HOW TO COMPLETE THIS TASK – How many lines in the material below contain the string "when"? Answer with the number alone.

SUPPLIED RECORDS –
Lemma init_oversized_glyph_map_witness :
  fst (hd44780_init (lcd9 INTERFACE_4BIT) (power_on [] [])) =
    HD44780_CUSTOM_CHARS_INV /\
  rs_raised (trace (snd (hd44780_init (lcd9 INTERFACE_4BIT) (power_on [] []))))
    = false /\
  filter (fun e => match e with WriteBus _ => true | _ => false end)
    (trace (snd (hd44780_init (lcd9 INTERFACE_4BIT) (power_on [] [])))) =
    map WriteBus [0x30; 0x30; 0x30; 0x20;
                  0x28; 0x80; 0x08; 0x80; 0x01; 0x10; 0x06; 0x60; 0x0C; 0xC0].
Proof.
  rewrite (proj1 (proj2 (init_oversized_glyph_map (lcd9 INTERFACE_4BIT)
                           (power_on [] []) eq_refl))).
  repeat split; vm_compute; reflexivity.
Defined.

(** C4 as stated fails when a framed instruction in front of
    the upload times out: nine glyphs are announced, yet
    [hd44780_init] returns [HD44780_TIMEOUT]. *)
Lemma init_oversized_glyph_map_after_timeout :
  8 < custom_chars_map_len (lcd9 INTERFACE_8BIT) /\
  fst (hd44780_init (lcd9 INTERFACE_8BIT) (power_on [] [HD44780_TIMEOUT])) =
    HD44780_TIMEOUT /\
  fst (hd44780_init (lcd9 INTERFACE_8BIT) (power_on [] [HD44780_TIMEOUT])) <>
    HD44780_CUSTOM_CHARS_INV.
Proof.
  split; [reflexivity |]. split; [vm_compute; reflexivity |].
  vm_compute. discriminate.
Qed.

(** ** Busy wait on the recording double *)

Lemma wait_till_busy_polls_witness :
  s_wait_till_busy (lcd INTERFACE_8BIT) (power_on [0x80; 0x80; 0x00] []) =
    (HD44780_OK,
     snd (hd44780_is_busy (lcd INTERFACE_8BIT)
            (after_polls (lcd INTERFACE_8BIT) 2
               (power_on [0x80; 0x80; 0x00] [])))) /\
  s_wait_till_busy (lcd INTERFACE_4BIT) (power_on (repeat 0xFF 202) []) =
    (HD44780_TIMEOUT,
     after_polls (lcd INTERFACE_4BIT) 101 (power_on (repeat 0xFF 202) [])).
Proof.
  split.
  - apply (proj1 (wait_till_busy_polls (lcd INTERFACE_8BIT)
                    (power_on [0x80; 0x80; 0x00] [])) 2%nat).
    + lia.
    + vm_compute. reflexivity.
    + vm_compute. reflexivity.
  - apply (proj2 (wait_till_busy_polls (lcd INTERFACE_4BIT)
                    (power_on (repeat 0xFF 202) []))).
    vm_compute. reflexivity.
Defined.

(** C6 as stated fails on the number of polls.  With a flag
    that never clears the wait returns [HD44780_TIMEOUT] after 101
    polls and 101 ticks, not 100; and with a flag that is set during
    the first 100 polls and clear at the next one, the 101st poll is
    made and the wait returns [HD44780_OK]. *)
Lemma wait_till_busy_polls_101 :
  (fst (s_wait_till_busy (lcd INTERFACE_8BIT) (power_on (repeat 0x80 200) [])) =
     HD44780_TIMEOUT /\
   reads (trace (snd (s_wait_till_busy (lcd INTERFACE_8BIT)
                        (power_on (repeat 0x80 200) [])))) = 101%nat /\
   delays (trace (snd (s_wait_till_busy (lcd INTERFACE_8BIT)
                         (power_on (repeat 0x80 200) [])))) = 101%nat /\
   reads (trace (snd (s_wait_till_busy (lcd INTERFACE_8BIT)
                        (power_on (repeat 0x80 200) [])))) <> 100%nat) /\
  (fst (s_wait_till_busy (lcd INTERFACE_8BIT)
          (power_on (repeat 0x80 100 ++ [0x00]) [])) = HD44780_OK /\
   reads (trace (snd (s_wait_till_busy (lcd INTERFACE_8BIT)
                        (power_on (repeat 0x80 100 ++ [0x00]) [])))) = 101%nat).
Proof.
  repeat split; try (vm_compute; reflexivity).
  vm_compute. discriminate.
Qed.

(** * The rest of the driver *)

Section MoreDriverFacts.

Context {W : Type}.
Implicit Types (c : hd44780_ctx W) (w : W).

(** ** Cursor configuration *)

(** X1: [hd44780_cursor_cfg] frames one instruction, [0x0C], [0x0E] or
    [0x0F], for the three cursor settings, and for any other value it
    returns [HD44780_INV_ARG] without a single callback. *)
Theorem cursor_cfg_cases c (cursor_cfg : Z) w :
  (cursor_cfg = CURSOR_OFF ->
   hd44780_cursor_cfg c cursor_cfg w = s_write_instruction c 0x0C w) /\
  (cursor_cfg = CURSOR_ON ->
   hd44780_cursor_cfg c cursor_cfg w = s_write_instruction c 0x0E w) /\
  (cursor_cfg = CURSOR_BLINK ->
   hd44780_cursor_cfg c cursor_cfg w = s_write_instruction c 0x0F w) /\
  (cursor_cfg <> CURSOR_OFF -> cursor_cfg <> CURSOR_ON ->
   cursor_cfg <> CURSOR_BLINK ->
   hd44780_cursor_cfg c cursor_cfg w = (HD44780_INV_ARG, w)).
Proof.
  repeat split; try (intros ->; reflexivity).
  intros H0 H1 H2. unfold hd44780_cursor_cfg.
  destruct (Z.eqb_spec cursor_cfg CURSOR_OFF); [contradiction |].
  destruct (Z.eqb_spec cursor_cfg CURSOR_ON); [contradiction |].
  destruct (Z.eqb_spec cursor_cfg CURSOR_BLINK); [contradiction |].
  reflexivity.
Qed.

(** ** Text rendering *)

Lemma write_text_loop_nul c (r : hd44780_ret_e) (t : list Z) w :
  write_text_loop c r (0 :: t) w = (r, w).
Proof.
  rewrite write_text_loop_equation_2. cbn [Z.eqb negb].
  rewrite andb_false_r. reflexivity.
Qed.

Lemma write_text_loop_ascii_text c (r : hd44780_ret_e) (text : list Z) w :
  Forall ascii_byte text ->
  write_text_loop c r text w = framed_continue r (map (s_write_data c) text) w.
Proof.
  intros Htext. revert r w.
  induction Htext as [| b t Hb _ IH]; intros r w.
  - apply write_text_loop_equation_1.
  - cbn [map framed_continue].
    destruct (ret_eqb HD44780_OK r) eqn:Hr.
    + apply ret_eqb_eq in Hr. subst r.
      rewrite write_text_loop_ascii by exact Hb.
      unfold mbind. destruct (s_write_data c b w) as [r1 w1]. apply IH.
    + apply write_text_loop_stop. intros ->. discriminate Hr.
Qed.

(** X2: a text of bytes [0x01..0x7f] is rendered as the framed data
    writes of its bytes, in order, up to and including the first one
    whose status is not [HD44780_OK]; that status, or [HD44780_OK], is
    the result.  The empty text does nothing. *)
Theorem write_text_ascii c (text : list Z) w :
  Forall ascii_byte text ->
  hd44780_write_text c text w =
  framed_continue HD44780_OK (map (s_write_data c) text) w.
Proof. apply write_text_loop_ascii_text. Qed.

* * *

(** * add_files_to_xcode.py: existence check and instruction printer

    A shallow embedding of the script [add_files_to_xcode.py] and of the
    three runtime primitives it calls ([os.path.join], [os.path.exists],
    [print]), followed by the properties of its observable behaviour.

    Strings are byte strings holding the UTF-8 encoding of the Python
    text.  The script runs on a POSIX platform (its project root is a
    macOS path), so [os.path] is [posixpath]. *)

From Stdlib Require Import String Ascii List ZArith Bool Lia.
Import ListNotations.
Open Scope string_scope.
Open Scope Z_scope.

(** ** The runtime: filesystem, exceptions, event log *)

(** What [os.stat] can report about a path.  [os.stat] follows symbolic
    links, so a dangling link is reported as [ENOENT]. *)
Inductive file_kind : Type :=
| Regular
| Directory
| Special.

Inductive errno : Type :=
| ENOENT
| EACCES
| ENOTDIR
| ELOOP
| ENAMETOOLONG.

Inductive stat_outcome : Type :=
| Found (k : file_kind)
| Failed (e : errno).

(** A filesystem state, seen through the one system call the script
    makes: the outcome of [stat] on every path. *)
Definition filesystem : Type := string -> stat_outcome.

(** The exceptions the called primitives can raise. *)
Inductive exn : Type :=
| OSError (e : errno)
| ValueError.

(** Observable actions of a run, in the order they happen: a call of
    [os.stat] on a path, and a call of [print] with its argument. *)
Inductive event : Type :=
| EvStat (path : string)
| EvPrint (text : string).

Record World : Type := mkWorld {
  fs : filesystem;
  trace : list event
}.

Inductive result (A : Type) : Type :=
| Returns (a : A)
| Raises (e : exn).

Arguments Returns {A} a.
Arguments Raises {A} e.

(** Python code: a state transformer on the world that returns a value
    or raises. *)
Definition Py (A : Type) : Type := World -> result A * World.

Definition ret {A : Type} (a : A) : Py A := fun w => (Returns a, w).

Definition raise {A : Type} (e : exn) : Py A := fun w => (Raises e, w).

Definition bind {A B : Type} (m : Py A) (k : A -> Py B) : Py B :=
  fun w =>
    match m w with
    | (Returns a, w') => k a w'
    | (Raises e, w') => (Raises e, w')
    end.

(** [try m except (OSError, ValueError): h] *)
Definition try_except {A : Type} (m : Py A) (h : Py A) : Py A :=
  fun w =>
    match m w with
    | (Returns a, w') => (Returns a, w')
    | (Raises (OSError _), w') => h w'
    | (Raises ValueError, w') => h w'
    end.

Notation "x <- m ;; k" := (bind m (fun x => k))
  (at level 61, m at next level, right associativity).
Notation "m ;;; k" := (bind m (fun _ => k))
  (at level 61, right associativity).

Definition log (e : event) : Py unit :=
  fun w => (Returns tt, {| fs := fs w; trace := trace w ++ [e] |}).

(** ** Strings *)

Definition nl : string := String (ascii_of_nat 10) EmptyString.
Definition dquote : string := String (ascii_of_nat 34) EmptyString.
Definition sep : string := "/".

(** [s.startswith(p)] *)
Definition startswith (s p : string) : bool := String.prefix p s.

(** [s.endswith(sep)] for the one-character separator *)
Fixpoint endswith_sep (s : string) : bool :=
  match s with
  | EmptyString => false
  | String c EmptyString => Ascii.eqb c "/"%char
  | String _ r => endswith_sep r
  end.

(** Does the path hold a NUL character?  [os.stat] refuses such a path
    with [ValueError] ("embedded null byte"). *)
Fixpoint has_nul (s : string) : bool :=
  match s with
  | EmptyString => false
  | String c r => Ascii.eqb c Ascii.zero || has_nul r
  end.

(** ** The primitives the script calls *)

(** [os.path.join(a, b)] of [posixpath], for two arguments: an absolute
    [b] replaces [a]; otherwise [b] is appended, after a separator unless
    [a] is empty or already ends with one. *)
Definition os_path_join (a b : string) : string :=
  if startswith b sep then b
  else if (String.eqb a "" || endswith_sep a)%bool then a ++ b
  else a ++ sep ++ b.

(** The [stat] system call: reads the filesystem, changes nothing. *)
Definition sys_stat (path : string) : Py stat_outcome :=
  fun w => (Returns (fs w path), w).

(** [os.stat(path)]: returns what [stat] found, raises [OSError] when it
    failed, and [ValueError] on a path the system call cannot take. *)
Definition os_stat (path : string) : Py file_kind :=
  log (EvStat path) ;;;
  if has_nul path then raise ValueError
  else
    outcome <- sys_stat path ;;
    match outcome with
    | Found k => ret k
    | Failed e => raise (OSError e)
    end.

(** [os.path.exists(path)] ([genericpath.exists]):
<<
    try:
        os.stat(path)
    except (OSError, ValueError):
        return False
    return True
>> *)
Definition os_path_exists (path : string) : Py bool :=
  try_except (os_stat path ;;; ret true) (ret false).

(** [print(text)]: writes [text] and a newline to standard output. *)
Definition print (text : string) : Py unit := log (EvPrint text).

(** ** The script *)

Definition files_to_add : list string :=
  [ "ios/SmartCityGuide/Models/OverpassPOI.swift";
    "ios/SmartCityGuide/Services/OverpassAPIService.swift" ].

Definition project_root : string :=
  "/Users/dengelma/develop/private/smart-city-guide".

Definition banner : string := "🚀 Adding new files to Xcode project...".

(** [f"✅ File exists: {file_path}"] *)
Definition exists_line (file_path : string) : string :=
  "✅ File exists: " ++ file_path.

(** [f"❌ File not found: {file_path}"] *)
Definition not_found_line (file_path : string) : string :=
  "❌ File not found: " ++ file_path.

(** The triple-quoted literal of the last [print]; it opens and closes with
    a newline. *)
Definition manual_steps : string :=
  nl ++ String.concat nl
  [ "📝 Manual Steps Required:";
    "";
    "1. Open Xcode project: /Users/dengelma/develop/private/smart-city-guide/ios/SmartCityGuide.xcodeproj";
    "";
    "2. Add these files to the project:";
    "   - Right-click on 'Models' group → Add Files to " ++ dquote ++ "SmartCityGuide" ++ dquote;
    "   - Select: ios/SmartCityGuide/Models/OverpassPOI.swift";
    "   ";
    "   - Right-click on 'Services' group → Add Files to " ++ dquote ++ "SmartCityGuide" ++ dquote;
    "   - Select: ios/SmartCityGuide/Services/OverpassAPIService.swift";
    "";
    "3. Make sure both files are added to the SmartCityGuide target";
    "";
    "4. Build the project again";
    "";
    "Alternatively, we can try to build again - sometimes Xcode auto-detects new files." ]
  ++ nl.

RESULT OF THIS EXERCISE – 2